● **PROBLEM REQUIREMENTS**:
Find the line holding "construction, batch shorthand" in the entries below. Give it again exactly, along with every line after it up to and including the line holding "match i with IdInt n => PInt".

● **EXERCISE DATA**:
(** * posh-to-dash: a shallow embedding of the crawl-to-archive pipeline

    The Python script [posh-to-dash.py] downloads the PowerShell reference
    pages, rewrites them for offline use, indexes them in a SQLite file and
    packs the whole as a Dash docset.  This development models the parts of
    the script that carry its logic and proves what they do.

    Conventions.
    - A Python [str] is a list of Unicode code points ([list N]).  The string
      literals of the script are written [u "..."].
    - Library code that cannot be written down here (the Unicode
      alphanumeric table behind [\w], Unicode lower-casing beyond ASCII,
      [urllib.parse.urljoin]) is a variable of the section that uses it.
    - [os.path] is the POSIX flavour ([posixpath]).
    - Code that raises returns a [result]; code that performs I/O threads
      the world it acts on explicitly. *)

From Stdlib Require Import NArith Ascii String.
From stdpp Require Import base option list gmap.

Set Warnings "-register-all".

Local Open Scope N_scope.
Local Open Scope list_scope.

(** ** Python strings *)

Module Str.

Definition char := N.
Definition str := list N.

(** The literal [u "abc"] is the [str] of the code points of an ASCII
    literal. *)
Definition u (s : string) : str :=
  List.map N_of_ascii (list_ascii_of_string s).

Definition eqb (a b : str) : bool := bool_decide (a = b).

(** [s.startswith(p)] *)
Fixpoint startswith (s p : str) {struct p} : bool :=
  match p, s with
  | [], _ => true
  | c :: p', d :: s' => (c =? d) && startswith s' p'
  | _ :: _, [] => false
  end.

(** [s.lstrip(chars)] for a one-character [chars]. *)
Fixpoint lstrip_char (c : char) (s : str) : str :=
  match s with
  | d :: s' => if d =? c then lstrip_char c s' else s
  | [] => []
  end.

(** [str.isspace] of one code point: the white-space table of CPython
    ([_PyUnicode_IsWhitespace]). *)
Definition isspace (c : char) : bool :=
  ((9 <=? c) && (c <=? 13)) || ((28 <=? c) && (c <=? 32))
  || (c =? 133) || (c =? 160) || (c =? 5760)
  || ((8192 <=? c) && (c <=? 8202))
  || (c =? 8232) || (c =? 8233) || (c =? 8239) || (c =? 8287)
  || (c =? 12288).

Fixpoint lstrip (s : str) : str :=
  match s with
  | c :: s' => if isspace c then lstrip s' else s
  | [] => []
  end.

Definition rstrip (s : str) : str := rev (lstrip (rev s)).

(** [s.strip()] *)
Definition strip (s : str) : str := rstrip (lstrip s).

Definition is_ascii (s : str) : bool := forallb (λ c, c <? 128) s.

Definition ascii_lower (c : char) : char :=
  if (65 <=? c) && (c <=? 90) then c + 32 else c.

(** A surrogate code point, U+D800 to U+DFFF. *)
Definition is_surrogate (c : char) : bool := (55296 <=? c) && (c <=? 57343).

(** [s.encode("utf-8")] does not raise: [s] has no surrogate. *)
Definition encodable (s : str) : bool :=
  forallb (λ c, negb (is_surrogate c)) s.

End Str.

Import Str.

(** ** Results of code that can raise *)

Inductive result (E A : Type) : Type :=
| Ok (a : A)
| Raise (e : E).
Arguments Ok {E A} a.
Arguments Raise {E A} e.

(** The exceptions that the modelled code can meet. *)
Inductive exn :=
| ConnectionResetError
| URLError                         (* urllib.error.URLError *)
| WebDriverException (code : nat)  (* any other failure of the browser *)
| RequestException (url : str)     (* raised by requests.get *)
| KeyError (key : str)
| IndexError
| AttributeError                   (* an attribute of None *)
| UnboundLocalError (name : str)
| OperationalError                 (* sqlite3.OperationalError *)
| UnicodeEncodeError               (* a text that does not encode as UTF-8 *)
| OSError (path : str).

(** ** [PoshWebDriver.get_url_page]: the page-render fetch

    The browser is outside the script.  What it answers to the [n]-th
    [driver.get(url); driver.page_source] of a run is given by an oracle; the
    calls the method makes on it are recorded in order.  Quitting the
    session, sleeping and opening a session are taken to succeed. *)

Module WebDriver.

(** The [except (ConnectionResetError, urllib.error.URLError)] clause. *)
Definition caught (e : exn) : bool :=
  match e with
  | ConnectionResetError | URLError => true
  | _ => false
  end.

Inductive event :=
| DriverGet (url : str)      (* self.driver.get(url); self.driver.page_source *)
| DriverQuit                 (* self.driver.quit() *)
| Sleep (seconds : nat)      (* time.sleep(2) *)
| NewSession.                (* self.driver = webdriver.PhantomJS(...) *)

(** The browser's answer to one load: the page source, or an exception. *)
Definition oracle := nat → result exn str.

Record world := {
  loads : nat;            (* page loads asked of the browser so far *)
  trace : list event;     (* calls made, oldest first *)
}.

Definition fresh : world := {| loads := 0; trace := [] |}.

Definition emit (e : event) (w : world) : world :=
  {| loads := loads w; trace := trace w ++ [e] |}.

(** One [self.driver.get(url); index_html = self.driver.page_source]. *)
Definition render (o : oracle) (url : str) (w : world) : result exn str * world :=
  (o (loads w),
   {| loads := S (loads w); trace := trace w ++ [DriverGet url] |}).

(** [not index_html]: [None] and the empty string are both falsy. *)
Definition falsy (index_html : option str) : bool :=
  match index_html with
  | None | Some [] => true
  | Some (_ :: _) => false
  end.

==

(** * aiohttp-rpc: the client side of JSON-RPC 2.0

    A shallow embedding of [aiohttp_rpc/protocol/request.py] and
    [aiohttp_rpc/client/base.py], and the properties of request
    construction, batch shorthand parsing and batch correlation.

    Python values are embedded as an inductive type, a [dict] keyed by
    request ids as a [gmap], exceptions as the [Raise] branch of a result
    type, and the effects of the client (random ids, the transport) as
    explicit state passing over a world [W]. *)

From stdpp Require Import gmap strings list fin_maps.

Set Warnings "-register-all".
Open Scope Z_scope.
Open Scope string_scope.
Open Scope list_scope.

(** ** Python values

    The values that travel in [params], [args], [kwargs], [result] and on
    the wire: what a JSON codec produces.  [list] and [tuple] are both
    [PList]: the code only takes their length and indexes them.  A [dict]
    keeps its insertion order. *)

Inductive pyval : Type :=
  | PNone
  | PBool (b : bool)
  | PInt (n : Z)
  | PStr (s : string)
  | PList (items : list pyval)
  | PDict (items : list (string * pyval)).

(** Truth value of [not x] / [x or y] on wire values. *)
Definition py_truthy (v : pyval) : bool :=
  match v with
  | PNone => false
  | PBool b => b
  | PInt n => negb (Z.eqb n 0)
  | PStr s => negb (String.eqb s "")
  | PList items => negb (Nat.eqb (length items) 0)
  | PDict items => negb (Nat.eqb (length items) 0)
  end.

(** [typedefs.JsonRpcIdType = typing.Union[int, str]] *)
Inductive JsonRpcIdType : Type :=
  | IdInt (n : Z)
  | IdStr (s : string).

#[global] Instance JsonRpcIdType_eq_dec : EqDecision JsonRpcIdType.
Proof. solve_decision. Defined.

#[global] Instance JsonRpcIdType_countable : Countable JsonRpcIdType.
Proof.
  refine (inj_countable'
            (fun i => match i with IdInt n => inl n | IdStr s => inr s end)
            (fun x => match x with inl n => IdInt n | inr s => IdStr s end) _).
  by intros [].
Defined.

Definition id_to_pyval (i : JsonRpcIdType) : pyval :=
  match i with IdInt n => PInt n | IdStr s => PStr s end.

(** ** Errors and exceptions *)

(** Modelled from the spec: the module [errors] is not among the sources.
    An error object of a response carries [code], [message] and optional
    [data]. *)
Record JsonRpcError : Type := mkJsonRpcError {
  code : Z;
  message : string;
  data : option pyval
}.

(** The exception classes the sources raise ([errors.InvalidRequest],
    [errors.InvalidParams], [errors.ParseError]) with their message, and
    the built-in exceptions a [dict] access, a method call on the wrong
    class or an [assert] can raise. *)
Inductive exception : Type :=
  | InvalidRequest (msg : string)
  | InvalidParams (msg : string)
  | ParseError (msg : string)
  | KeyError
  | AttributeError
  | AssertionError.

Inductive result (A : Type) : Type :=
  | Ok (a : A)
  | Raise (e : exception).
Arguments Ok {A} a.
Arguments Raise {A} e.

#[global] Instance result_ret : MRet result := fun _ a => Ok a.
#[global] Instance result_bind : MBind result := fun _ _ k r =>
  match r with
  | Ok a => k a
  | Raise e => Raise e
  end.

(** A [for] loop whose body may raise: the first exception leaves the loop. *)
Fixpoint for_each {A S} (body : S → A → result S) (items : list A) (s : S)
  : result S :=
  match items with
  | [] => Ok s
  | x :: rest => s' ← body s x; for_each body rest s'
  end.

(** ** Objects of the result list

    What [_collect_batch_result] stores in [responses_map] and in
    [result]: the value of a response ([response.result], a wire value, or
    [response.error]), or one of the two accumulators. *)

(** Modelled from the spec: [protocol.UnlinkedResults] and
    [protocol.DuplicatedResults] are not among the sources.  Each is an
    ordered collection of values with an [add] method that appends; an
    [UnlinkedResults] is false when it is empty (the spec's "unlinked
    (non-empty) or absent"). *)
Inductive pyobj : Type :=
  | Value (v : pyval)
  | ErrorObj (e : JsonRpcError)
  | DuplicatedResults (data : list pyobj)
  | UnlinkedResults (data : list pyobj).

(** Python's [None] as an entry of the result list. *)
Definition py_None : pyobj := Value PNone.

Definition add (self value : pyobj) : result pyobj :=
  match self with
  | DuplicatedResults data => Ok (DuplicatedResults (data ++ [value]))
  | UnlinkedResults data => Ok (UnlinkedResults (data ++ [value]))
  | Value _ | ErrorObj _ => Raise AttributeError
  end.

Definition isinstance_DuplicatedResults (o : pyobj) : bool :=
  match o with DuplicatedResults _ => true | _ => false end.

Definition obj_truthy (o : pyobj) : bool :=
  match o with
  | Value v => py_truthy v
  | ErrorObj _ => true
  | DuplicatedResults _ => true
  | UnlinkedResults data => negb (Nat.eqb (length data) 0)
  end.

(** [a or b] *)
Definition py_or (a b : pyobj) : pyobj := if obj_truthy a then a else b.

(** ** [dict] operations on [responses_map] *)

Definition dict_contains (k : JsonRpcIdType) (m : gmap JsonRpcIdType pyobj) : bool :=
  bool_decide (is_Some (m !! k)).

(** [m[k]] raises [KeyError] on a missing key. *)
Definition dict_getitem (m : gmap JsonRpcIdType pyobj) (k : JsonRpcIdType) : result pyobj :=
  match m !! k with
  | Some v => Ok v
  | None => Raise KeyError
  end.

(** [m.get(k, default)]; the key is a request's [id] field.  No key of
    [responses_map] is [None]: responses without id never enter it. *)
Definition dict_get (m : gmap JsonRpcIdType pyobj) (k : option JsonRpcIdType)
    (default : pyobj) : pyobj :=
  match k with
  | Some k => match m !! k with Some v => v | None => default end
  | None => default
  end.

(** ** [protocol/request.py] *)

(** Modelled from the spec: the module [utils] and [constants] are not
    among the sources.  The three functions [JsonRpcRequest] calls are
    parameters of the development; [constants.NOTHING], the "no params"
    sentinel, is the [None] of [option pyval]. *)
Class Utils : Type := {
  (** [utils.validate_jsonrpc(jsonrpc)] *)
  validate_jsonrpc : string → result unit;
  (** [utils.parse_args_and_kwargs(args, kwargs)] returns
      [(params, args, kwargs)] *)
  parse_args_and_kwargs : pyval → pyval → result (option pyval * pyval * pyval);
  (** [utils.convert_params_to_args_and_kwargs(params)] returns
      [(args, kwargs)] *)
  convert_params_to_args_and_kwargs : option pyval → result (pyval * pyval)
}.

* * *

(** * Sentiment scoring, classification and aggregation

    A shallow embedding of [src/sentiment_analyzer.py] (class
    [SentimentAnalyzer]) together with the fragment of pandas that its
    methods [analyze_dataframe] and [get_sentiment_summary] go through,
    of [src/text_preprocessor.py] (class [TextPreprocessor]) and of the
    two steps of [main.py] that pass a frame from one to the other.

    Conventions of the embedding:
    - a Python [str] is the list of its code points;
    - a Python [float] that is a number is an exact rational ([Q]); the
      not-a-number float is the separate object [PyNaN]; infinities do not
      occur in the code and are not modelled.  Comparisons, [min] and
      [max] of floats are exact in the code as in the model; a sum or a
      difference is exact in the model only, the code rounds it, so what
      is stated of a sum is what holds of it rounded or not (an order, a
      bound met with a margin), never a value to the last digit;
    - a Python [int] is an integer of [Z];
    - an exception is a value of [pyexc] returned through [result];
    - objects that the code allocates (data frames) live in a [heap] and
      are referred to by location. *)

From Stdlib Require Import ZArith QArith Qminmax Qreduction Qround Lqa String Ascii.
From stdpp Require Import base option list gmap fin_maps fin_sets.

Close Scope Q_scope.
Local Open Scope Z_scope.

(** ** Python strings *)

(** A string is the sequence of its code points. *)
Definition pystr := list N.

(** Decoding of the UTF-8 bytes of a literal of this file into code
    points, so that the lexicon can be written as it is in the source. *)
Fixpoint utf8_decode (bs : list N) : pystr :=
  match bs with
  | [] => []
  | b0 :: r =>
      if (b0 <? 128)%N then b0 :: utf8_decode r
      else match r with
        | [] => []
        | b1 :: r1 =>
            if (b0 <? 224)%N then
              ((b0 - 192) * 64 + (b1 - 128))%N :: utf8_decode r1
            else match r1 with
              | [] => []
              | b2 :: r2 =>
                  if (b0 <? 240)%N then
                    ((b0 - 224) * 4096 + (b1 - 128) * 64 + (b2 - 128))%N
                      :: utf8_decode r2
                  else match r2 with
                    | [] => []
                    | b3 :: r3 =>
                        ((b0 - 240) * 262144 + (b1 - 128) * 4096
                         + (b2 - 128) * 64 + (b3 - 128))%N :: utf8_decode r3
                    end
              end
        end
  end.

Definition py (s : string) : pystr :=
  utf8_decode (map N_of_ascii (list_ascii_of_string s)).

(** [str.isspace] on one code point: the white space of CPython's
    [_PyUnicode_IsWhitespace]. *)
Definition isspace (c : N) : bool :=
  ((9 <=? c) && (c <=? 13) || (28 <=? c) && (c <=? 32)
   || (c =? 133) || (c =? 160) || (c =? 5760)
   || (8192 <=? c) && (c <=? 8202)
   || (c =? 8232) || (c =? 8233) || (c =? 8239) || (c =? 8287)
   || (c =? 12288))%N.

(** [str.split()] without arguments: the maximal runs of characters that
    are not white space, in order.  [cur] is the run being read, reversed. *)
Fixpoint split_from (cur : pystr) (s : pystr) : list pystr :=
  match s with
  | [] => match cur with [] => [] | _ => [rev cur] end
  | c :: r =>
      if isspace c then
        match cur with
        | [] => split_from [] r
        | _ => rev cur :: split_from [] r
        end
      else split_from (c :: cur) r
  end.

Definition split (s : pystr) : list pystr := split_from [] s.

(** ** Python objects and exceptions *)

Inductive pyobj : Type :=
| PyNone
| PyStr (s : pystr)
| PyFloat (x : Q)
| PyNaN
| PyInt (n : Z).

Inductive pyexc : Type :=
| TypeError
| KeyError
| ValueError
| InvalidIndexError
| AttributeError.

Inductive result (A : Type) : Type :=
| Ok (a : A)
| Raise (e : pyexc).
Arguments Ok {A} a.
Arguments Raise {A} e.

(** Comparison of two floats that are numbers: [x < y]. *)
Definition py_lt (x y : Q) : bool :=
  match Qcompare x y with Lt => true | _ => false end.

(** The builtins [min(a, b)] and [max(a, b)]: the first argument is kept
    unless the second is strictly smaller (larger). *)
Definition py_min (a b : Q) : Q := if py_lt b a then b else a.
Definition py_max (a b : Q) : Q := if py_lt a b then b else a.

● **ANSWER SECTION**:
    construction, batch shorthand parsing and batch correlation.

    Python values are embedded as an inductive type, a [dict] keyed by
    request ids as a [gmap], exceptions as the [Raise] branch of a result
    type, and the effects of the client (random ids, the transport) as
    explicit state passing over a world [W]. *)

From stdpp Require Import gmap strings list fin_maps.

Set Warnings "-register-all".
Open Scope Z_scope.
Open Scope string_scope.
Open Scope list_scope.

(** ** Python values

    The values that travel in [params], [args], [kwargs], [result] and on
    the wire: what a JSON codec produces.  [list] and [tuple] are both
    [PList]: the code only takes their length and indexes them.  A [dict]
    keeps its insertion order. *)

Inductive pyval : Type :=
  | PNone
  | PBool (b : bool)
  | PInt (n : Z)
  | PStr (s : string)
  | PList (items : list pyval)
  | PDict (items : list (string * pyval)).

(** Truth value of [not x] / [x or y] on wire values. *)
Definition py_truthy (v : pyval) : bool :=
  match v with
  | PNone => false
  | PBool b => b
  | PInt n => negb (Z.eqb n 0)
  | PStr s => negb (String.eqb s "")
  | PList items => negb (Nat.eqb (length items) 0)
  | PDict items => negb (Nat.eqb (length items) 0)
  end.

(** [typedefs.JsonRpcIdType = typing.Union[int, str]] *)
Inductive JsonRpcIdType : Type :=
  | IdInt (n : Z)
  | IdStr (s : string).

#[global] Instance JsonRpcIdType_eq_dec : EqDecision JsonRpcIdType.
Proof. solve_decision. Defined.

#[global] Instance JsonRpcIdType_countable : Countable JsonRpcIdType.
Proof.
  refine (inj_countable'
            (fun i => match i with IdInt n => inl n | IdStr s => inr s end)
            (fun x => match x with inl n => IdInt n | inr s => IdStr s end) _).
  by intros [].
Defined.

Definition id_to_pyval (i : JsonRpcIdType) : pyval :=
  match i with IdInt n => PInt n | IdStr s => PStr s end.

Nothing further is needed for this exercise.